#### [Exercise objective]
Where the line with "le_bytes 4 (i_size i) ++" appears below, start writing out lines exactly, and finish with the line with "rewrite (H 8%nat", which is included; write out nothing else.

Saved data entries
☆ ☆ ☆ ☆
(* ===== verification/Fswrite.v ===== *)
(** * Writing files

    writei and iupdate of fs.c: the bytes of the file after a write, the inode
    on the disk, and what stays as it was.  [filed] collects the effect of a
    piece of a write on the file of [ip], whose bytes become [X]. *)

From stdpp Require Import functions.
From S2P Require Import Prelude Str Interfaces Spinlock Bytes Log Disk Fs Fsblk Fsfile.

(** ** The inode on the disk *)

(** The 64 bytes of a dinode. *)
Definition dinode_bytes (i : inode) : list Z :=
  le_bytes 2 (u16 (i_type i)) ++ le_bytes 2 (u16 (i_major i)) ++ le_bytes 2 (u16 (i_minor i)) ++ le_bytes 2 (u16 (i_nlink i)) ++
  le_bytes 4 (i_size i) ++ concat (map (le_bytes 4) (i_addrs i)).
Definition short (x : Z) : Prop := - 2 ^ 15 <= x < 2 ^ 15.
Definition word (x : Z) : Prop := 0 <= x < 2 ^ 32.
(** The fields are in the range of their C types. *)
Record inode_ok (i : inode) : Prop := {
  io_type : short (i_type i);
  io_major : short (i_major i);
  io_minor : short (i_minor i);
  io_nlink : short (i_nlink i);
  io_size : word (i_size i);
  io_words : Forall word (i_addrs i);
  io_addrs : length (i_addrs i) = 13%nat;
}.

Lemma addrs_length l : length (concat (map (le_bytes 4) l)) = (4 * length l)%nat.
Proof. rewrite (concat_blocks_length (B := 4)), length_map; [done|]. apply Forall_forall. intros y (? & -> & _)%list_elem_of_fmap. apply le_bytes_length. Qed.
Lemma dinode_length i : length (i_addrs i) = 13%nat -> length (dinode_bytes i) = 64%nat.
Proof. intros H. unfold dinode_bytes. rewrite !length_app, addrs_length, H, !le_bytes_length. done. Qed.

Lemma dip_store_splice x o i : (o + 64 <= length x)%nat -> dip_store x o i = splice x o (dinode_bytes i).
Proof.
  intros Ho. unfold dip_store, put16, put32, dinode_bytes.
  assert (H : forall k a n b, (o + length a + n <= length x)%nat -> k = length a -> splice (splice x o a) (o + k) b = splice x o (a ++ b)).
  { intros k a n b Hl ->. apply splice_splice. lia. }
  rewrite (H 2%nat _ 2%nat); [|rewrite le_bytes_length; lia|by rewrite le_bytes_length].
  rewrite (H 4%nat _ 2%nat); [|rewrite length_app, !le_bytes_length; lia|by rewrite length_app, !le_bytes_length].
  rewrite (H 6%nat _ 2%nat); [|rewrite !length_app, !le_bytes_length; lia|by rewrite !length_app, !le_bytes_length].
  rewrite (H 8%nat _ 4%nat); [|rewrite !length_app, !le_bytes_length; lia|by rewrite !length_app, !le_bytes_length].
  rewrite (H 12%nat _ 52%nat); [|rewrite !length_app, !le_bytes_length; lia|by rewrite !length_app, !le_bytes_length].
  by rewrite <- !app_assoc.
Qed.

Lemma i16_u16 v : short v -> i16 (u16 v) = v.
Proof. unfold short. intros Hv. unfold i16, u16. rewrite Zplus_mod_idemp_l, Z.mod_small by lia. lia. Qed.
Lemma le_value_u16 v : le_value (le_bytes 2 (u16 v)) = u16 v.
Proof. apply le_value_bytes. unfold u16. apply Z.mod_pos_bound. lia. Qed.

(** What ilock loads is what iupdate stored. *)
Lemma dip_load_store x o i j : (o + 64 <= length x)%nat -> inode_ok i ->
  dip_load (dip_store x o i) o j = set_meta (i_type i) (i_major i) (i_minor i) (i_nlink i) (i_size i) (i_addrs i) j.
Proof.
  intros Ho [H1 H2 H3 H4 H5 H6 H7]. pose proof (dinode_length i H7) as Hd. rewrite dip_store_splice by done. set (y := dinode_bytes i) in *.
  assert (Hs : forall k n, (k + n <= 64)%nat -> slice (splice x o y) (o + k) n = slice y k n) by (intros; apply slice_splice_in; lia).
  set (t := le_bytes 2 (u16 (i_type i))). set (ma := le_bytes 2 (u16 (i_major i))). set (mi := le_bytes 2 (u16 (i_minor i))). set (nl := le_bytes 2 (u16 (i_nlink i))).
  set (sz := le_bytes 4 (i_size i)). set (ad := concat (map (le_bytes 4) (i_addrs i))).
  assert (E0 : get16 (splice x o y) o = u16 (i_type i)).
  { unfold get16. rewrite <- (Nat.add_0_r o) at 2. rewrite Hs by lia. transitivity (le_value t); [|apply le_value_u16]. apply (f_equal le_value). apply (slice_mid [] t). }
  assert (E2 : get16 (splice x o y) (o + 2) = u16 (i_major i)).
  { unfold get16. rewrite Hs by lia. transitivity (le_value ma); [|apply le_value_u16]. apply (f_equal le_value). apply (slice_mid t ma). }
  assert (E4 : get16 (splice x o y) (o + 4) = u16 (i_minor i)).
  { unfold get16. rewrite Hs by lia. transitivity (le_value mi); [|apply le_value_u16]. apply (f_equal le_value). unfold y, dinode_bytes. rewrite app_assoc. apply (slice_mid (t ++ ma) mi). }
  assert (E6 : get16 (splice x o y) (o + 6) = u16 (i_nlink i)).
  { unfold get16. rewrite Hs by lia. transitivity (le_value nl); [|apply le_value_u16]. apply (f_equal le_value). unfold y, dinode_bytes. rewrite !app_assoc, <- 2 app_assoc. apply (slice_mid ((t ++ ma) ++ mi) nl). }
  assert (E8 : get32 (splice x o y) (o + 8) = i_size i).
  { unfold get32. rewrite Hs by lia. transitivity (le_value sz); [|by apply le_value_bytes]. apply (f_equal le_value). unfold y, dinode_bytes. rewrite !app_assoc, <- app_assoc. apply (slice_mid (((t ++ ma) ++ mi) ++ nl) sz). }
  unfold dip_load, dip_type. rewrite E0, E2, E4, E6, E8, !i16_u16 by done. f_equal. unfold dip_addrs. apply list_eq. intros k. rewrite list_lookup_fmap.
  destruct (decide (k < 13)%nat) as [Hk|Hk].
  2:{ rewrite lookup_seq_ge by lia. symmetry. apply lookup_ge_None_2. lia. }
  rewrite lookup_seq_lt by done. destruct (lookup_lt_is_Some_2 (i_addrs i) k) as [a Ha]; [lia|]. rewrite Ha. apply (f_equal Some). unfold get32. rewrite <- Nat.add_assoc, Hs by lia.
  assert (Ew : 0 <= a < 256 ^ Z.of_nat 4) by (by eapply Forall_lookup_1 in Ha; [|exact H6]). rewrite <- (le_value_bytes 4 a Ew). apply (f_equal le_value).
  assert (Ey : y = (t ++ ma ++ mi ++ nl ++ sz) ++ ad) by (unfold y, dinode_bytes; by rewrite <- !app_assoc).
  rewrite Ey, Nat.add_0_l. unfold slice. rewrite <- drop_drop. change 12%nat with (length (t ++ ma ++ mi ++ nl ++ sz)). rewrite drop_app_length. fold (slice ad (4 * k) 4). rewrite <- (Nat.add_0_r (4 * k)).
  unfold ad. rewrite (slice_concat (B := 4) _ _ (le_bytes 4 a)); [by unfold slice|..|done].
  - apply Forall_forall. intros z (? & -> & _)%list_elem_of_fmap. apply le_bytes_length.
  - by rewrite list_lookup_fmap, Ha.
Qed.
☆ ☆ ☆ ☆
#### [Response to the task]
  le_bytes 4 (i_size i) ++ concat (map (le_bytes 4) (i_addrs i)).
Definition short (x : Z) : Prop := - 2 ^ 15 <= x < 2 ^ 15.
Definition word (x : Z) : Prop := 0 <= x < 2 ^ 32.
(** The fields are in the range of their C types. *)
Record inode_ok (i : inode) : Prop := {
  io_type : short (i_type i);
  io_major : short (i_major i);
  io_minor : short (i_minor i);
  io_nlink : short (i_nlink i);
  io_size : word (i_size i);
  io_words : Forall word (i_addrs i);
  io_addrs : length (i_addrs i) = 13%nat;
}.

Lemma addrs_length l : length (concat (map (le_bytes 4) l)) = (4 * length l)%nat.
Proof. rewrite (concat_blocks_length (B := 4)), length_map; [done|]. apply Forall_forall. intros y (? & -> & _)%list_elem_of_fmap. apply le_bytes_length. Qed.
Lemma dinode_length i : length (i_addrs i) = 13%nat -> length (dinode_bytes i) = 64%nat.
Proof. intros H. unfold dinode_bytes. rewrite !length_app, addrs_length, H, !le_bytes_length. done. Qed.

Lemma dip_store_splice x o i : (o + 64 <= length x)%nat -> dip_store x o i = splice x o (dinode_bytes i).
Proof.
  intros Ho. unfold dip_store, put16, put32, dinode_bytes.
  assert (H : forall k a n b, (o + length a + n <= length x)%nat -> k = length a -> splice (splice x o a) (o + k) b = splice x o (a ++ b)).
  { intros k a n b Hl ->. apply splice_splice. lia. }
  rewrite (H 2%nat _ 2%nat); [|rewrite le_bytes_length; lia|by rewrite le_bytes_length].
  rewrite (H 4%nat _ 2%nat); [|rewrite length_app, !le_bytes_length; lia|by rewrite length_app, !le_bytes_length].
  rewrite (H 6%nat _ 2%nat); [|rewrite !length_app, !le_bytes_length; lia|by rewrite !length_app, !le_bytes_length].
  rewrite (H 8%nat _ 4%nat); [|rewrite !length_app, !le_bytes_length; lia|by rewrite !length_app, !le_bytes_length].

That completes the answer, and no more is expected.